**RECORDED INFORMATION:**
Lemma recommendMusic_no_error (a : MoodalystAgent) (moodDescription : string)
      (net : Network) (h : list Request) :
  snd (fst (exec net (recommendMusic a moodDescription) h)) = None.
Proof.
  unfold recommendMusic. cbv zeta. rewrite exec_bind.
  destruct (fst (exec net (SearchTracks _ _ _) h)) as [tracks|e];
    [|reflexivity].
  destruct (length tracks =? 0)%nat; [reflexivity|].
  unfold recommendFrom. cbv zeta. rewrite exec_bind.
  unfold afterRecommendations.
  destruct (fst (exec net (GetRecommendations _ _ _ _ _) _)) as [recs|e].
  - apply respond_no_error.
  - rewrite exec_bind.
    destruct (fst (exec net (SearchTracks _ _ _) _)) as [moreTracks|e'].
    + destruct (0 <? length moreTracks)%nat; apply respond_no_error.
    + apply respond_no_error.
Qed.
==
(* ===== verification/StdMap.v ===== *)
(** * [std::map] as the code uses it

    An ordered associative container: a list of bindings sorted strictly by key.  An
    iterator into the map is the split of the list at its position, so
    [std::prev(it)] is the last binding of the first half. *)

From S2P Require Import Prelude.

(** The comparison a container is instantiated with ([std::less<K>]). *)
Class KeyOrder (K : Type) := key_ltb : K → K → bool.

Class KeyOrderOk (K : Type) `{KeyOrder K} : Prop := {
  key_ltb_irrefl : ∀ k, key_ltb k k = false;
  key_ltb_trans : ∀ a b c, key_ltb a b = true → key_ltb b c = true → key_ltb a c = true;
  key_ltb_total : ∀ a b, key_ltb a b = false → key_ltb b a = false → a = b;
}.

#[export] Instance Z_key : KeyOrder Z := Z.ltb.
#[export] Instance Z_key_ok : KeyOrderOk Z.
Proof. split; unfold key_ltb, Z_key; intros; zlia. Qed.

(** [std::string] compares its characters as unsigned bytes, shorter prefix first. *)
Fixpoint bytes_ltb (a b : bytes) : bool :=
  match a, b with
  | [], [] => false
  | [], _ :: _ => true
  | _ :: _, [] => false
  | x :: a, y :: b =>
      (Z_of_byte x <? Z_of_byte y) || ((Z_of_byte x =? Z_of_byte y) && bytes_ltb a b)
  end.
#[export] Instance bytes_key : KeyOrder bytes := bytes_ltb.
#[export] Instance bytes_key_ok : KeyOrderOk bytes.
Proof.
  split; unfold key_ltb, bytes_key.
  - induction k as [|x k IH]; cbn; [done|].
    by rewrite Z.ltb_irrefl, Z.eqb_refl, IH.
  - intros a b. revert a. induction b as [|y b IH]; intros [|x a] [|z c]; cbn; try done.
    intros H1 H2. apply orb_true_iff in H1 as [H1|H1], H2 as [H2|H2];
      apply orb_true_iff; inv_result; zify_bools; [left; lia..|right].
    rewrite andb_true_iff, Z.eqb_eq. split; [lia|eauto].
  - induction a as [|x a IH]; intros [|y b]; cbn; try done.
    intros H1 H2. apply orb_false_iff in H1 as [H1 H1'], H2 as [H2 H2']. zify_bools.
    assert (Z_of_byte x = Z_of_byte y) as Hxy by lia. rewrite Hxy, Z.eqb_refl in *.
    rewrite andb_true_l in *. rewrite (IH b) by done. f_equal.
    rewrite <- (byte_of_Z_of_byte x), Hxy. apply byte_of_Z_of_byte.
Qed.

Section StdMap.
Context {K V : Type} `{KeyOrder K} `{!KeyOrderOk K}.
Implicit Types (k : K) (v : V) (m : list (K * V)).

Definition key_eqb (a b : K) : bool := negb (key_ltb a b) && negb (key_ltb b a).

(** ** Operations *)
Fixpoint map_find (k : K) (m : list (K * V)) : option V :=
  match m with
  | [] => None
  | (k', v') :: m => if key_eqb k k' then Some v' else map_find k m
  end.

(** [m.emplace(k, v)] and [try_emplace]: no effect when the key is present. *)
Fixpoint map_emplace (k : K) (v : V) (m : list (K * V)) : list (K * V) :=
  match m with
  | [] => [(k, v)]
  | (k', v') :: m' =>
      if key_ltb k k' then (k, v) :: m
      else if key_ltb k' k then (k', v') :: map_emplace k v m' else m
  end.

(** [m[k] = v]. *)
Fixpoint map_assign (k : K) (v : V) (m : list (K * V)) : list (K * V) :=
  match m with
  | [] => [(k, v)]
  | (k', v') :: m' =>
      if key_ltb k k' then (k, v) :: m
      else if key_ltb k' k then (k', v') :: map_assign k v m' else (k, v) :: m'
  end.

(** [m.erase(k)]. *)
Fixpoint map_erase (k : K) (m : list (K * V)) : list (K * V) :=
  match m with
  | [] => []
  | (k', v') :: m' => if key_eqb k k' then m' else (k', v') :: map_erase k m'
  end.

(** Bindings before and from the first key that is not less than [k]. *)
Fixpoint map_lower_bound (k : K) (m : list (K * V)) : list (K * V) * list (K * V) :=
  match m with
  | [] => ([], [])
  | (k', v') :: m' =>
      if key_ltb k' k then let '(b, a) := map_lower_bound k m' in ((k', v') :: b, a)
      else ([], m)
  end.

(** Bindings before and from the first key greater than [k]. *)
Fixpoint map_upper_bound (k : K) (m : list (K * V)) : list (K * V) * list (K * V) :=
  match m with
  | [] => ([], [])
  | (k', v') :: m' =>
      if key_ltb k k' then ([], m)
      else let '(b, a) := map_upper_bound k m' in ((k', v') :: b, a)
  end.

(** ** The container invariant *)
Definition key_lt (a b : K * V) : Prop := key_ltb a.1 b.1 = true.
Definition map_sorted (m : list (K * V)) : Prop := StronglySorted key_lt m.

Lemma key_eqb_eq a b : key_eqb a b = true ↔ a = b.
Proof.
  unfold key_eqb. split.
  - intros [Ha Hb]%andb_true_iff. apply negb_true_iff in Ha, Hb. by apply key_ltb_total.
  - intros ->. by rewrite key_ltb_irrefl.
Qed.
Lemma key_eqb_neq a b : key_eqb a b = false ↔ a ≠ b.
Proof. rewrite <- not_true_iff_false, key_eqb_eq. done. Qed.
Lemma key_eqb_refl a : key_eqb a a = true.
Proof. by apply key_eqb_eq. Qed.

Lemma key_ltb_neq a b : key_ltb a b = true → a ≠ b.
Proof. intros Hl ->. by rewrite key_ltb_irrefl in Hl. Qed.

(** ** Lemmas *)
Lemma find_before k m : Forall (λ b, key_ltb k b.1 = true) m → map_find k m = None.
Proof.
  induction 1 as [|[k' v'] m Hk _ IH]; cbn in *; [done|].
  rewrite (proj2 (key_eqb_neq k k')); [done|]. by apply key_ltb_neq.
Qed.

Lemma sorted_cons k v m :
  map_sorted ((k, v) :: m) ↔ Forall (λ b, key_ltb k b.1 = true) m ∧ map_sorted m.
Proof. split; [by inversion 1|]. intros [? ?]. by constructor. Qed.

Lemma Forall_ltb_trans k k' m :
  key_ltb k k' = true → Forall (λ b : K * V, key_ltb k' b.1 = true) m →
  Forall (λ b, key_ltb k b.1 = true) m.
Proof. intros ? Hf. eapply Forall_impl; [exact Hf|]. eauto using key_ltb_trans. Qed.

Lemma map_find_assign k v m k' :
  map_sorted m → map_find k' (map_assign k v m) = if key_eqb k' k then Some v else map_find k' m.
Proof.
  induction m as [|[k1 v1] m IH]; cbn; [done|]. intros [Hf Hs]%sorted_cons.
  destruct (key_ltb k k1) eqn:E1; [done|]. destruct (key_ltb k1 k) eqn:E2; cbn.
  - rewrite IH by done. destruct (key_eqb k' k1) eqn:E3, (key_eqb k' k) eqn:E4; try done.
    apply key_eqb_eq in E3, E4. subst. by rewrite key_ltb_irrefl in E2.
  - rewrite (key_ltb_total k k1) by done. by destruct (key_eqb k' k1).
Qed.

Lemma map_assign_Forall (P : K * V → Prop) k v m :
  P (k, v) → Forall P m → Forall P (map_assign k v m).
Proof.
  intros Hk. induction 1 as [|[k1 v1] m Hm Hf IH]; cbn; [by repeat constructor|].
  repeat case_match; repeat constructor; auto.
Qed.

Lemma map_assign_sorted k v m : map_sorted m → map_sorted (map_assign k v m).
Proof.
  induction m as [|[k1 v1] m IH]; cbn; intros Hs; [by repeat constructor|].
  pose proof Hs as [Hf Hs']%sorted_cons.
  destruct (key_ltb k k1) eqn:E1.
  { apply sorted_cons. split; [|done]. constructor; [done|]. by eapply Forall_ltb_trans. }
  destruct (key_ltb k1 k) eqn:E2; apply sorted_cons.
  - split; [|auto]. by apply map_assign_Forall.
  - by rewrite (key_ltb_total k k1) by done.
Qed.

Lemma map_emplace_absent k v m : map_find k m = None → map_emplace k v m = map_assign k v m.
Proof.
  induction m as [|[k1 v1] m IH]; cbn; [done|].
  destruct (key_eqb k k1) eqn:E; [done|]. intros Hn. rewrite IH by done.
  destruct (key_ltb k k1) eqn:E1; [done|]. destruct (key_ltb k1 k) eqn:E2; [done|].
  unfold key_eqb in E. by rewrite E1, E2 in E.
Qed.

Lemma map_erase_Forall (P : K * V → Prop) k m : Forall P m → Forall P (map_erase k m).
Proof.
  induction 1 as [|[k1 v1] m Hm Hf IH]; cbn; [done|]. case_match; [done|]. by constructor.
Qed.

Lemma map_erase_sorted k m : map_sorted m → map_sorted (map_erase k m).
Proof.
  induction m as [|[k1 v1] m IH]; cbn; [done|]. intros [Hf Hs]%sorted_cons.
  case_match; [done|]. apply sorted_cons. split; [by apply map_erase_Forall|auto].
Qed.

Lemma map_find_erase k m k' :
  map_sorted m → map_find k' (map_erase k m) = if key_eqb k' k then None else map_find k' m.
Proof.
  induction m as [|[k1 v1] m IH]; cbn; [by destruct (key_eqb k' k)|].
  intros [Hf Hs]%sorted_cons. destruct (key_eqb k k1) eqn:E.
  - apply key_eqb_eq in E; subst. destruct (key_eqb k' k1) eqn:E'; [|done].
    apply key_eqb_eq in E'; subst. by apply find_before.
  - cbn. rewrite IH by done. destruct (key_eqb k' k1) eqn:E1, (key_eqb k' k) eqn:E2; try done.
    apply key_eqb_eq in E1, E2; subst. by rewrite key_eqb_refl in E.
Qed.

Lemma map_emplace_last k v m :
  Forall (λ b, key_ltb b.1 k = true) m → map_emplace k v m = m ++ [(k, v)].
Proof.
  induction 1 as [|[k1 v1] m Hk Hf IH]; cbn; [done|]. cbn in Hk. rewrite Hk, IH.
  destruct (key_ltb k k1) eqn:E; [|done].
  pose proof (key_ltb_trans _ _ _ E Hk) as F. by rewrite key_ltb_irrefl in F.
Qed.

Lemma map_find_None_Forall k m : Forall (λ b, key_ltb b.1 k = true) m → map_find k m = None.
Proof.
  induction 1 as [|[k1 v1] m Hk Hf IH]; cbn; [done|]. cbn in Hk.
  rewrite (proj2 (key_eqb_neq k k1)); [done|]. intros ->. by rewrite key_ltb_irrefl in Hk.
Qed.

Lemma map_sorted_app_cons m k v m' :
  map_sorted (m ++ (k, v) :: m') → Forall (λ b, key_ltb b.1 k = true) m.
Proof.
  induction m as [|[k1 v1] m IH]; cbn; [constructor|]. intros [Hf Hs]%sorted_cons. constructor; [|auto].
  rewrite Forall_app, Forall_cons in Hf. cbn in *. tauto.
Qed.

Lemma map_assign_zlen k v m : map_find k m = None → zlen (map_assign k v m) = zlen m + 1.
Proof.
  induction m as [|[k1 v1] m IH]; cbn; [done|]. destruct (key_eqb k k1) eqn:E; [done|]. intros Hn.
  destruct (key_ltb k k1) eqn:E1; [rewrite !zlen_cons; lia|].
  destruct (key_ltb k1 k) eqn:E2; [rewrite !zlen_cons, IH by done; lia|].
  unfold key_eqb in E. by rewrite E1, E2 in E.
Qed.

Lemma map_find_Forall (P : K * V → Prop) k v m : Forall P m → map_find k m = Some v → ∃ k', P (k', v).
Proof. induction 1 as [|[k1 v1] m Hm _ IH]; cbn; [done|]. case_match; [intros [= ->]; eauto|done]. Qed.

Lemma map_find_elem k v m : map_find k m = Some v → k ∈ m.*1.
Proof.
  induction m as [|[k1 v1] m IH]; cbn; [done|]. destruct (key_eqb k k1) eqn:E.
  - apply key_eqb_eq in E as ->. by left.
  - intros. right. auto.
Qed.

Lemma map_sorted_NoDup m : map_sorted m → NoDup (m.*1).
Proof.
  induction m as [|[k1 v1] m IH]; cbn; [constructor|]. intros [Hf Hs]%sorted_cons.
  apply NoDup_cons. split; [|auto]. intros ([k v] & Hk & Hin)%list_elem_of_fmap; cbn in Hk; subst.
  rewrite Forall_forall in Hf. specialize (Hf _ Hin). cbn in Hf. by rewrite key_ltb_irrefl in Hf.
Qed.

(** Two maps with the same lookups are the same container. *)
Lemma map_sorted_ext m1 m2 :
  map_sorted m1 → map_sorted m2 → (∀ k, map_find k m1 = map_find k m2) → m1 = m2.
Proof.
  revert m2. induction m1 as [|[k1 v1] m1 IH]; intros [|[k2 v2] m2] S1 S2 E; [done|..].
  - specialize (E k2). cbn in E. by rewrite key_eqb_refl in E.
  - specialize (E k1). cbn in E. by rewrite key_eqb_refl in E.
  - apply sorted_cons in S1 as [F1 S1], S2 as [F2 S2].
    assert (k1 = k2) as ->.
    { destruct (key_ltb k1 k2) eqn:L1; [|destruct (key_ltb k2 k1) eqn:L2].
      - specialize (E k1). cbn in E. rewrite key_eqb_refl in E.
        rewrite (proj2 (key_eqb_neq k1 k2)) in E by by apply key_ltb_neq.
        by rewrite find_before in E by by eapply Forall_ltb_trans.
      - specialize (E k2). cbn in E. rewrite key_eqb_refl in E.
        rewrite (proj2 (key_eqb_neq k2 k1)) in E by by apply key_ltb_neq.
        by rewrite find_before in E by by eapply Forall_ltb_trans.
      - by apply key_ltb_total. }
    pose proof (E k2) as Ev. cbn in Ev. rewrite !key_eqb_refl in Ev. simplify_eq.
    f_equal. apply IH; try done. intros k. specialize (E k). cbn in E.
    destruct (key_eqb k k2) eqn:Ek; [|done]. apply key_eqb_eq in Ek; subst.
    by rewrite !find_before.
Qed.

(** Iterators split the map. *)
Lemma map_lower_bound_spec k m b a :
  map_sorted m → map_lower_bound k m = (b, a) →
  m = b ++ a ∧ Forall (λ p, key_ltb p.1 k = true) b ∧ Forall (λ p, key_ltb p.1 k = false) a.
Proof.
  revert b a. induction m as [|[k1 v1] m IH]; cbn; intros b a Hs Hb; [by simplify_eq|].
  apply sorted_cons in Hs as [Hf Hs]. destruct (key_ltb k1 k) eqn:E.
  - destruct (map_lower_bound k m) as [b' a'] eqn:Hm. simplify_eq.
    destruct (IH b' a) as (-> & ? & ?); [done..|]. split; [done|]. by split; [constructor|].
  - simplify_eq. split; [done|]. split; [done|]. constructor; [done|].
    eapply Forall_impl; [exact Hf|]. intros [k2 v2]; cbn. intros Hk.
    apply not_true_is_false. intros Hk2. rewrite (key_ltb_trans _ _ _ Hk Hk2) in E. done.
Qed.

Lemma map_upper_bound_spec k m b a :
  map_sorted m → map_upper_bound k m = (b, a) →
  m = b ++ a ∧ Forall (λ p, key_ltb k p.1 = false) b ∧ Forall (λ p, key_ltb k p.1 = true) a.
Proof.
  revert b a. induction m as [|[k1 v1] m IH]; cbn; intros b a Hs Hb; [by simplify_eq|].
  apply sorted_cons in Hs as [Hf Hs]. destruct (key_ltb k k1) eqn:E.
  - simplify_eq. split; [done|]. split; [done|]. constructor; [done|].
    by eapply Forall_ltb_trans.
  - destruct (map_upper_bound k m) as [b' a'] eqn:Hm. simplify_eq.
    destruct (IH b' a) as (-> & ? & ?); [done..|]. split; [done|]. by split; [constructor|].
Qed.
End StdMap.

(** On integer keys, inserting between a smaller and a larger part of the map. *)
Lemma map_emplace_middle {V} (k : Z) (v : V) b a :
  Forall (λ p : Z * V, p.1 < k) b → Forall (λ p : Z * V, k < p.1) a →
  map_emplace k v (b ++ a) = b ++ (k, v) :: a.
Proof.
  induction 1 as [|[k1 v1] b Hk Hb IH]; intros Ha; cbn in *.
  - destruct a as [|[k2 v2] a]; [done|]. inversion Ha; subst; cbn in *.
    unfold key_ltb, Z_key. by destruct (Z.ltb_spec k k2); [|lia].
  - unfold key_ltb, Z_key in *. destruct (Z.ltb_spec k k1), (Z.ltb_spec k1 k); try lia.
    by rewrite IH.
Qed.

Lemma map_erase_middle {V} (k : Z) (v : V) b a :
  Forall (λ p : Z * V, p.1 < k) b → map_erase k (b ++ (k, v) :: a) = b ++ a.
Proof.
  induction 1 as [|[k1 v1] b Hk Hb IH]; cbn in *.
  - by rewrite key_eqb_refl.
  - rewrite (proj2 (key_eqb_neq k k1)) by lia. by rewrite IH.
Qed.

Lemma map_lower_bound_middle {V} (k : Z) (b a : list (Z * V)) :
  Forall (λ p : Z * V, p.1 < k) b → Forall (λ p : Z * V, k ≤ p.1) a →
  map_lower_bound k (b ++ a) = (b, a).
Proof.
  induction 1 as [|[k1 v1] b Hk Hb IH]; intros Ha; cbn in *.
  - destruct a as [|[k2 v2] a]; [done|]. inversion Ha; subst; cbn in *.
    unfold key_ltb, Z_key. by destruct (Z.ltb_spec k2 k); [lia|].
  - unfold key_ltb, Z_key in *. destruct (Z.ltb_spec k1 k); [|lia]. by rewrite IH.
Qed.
==
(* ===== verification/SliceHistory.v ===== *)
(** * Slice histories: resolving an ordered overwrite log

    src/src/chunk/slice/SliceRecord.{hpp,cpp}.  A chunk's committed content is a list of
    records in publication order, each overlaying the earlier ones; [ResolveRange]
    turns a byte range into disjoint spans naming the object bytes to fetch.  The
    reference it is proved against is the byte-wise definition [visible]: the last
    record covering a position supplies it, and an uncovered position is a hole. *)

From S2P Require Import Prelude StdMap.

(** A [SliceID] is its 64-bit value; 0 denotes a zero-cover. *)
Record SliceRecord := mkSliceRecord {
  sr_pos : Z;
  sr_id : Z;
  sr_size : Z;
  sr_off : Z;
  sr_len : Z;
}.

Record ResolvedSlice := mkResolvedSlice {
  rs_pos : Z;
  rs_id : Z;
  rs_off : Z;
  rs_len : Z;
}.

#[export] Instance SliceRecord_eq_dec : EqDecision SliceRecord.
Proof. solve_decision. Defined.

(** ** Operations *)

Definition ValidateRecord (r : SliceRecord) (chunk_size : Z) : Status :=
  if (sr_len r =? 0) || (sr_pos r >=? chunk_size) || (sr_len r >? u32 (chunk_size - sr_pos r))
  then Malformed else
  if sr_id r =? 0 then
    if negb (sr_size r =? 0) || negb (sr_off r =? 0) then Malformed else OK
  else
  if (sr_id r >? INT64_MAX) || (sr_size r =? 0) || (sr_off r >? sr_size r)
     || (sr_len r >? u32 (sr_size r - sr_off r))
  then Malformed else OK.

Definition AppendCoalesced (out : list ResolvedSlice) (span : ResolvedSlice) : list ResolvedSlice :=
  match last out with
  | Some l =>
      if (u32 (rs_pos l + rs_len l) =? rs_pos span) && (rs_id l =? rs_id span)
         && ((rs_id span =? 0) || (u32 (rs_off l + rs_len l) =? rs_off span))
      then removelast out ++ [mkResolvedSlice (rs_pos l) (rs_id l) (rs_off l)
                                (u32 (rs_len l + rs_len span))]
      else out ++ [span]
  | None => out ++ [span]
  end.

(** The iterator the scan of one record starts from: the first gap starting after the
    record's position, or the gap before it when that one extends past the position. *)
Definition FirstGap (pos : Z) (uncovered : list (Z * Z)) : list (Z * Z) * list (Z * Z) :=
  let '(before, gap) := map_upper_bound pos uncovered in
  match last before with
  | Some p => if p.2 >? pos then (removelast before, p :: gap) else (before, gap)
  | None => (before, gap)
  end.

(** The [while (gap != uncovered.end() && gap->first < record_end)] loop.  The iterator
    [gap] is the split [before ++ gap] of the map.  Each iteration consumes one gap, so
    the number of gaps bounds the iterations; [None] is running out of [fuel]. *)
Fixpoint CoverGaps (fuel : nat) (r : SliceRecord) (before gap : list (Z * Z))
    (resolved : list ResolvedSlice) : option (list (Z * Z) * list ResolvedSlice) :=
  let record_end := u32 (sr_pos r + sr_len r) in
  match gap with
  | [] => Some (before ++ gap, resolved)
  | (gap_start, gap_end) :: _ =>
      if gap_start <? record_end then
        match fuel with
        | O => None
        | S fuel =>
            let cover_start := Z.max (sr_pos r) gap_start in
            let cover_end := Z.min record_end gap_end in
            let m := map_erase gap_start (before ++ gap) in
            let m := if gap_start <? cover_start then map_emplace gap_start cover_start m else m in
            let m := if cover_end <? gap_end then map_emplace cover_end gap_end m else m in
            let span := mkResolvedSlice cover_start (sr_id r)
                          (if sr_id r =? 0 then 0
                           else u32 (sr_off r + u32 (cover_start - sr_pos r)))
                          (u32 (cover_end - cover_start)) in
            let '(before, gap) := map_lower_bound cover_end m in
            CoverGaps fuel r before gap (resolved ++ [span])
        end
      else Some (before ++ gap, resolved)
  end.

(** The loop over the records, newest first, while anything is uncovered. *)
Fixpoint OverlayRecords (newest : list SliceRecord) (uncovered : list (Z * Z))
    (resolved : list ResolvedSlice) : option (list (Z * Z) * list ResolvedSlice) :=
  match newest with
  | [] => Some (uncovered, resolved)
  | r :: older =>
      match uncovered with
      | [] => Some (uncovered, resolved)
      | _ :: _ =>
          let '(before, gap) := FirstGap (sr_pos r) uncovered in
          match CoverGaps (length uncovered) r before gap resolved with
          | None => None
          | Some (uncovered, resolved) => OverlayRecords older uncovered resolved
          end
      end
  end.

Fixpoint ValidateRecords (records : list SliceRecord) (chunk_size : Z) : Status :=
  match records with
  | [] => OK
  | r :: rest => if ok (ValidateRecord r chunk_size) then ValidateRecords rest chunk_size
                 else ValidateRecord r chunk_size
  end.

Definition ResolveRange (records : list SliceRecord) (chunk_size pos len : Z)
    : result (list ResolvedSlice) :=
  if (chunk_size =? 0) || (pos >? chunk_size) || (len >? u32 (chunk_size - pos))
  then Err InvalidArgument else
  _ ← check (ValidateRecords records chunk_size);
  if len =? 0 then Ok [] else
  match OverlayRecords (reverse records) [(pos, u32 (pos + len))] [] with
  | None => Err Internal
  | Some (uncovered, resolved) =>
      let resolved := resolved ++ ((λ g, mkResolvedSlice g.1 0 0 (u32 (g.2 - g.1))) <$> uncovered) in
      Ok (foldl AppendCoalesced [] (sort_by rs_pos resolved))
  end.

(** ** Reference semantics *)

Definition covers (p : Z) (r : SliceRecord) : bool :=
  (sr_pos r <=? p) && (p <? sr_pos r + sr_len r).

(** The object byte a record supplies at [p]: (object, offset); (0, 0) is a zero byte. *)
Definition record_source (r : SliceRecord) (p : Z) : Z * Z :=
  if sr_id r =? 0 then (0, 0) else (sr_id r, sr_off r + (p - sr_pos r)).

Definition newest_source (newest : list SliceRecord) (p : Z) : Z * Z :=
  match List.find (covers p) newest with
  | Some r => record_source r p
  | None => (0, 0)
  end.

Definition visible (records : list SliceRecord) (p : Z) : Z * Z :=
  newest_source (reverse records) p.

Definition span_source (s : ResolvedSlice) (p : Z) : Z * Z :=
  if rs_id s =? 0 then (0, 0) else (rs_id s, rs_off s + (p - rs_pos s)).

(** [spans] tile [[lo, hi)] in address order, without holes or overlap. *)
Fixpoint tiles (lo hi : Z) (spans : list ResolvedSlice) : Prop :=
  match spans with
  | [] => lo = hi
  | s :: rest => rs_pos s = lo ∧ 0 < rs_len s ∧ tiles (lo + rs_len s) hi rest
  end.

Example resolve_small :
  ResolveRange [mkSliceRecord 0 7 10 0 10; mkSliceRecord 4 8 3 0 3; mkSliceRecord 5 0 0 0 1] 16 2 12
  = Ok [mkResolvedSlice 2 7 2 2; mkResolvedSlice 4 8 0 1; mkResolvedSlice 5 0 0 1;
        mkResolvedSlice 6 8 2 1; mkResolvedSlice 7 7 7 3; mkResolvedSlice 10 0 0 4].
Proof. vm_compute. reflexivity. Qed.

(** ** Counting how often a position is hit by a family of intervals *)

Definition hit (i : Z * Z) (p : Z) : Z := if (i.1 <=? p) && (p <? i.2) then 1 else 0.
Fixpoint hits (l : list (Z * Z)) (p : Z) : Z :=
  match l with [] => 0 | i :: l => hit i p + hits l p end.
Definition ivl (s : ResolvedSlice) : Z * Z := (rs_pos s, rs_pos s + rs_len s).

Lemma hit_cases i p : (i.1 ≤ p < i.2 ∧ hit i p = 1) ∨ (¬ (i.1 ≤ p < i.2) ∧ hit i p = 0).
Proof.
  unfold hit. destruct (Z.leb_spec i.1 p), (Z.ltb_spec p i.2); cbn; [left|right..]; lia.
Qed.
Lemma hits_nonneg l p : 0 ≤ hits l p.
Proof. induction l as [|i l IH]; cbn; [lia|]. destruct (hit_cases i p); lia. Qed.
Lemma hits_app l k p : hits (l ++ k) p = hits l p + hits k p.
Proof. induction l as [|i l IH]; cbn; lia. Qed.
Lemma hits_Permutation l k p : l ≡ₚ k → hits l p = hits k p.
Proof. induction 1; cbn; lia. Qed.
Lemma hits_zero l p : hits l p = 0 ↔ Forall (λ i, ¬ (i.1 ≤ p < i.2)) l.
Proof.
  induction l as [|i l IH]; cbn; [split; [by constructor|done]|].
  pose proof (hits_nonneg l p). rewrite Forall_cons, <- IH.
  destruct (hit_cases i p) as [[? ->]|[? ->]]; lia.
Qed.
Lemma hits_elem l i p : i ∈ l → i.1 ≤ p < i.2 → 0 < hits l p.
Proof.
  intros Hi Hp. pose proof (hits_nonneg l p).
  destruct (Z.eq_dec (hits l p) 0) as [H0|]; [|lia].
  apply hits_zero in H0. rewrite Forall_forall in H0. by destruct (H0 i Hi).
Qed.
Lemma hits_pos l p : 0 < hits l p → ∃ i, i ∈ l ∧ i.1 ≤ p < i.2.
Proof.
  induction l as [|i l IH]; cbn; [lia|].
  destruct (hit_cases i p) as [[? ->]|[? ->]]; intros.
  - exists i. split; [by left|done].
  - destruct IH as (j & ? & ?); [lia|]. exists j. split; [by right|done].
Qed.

**HOW TO COMPLETE THIS TASK:** Every line of the entries above that holds "Prelude" should be copied out.

**YOUR SOLUTION:**
From S2P Require Import Prelude.
From S2P Require Import Prelude StdMap.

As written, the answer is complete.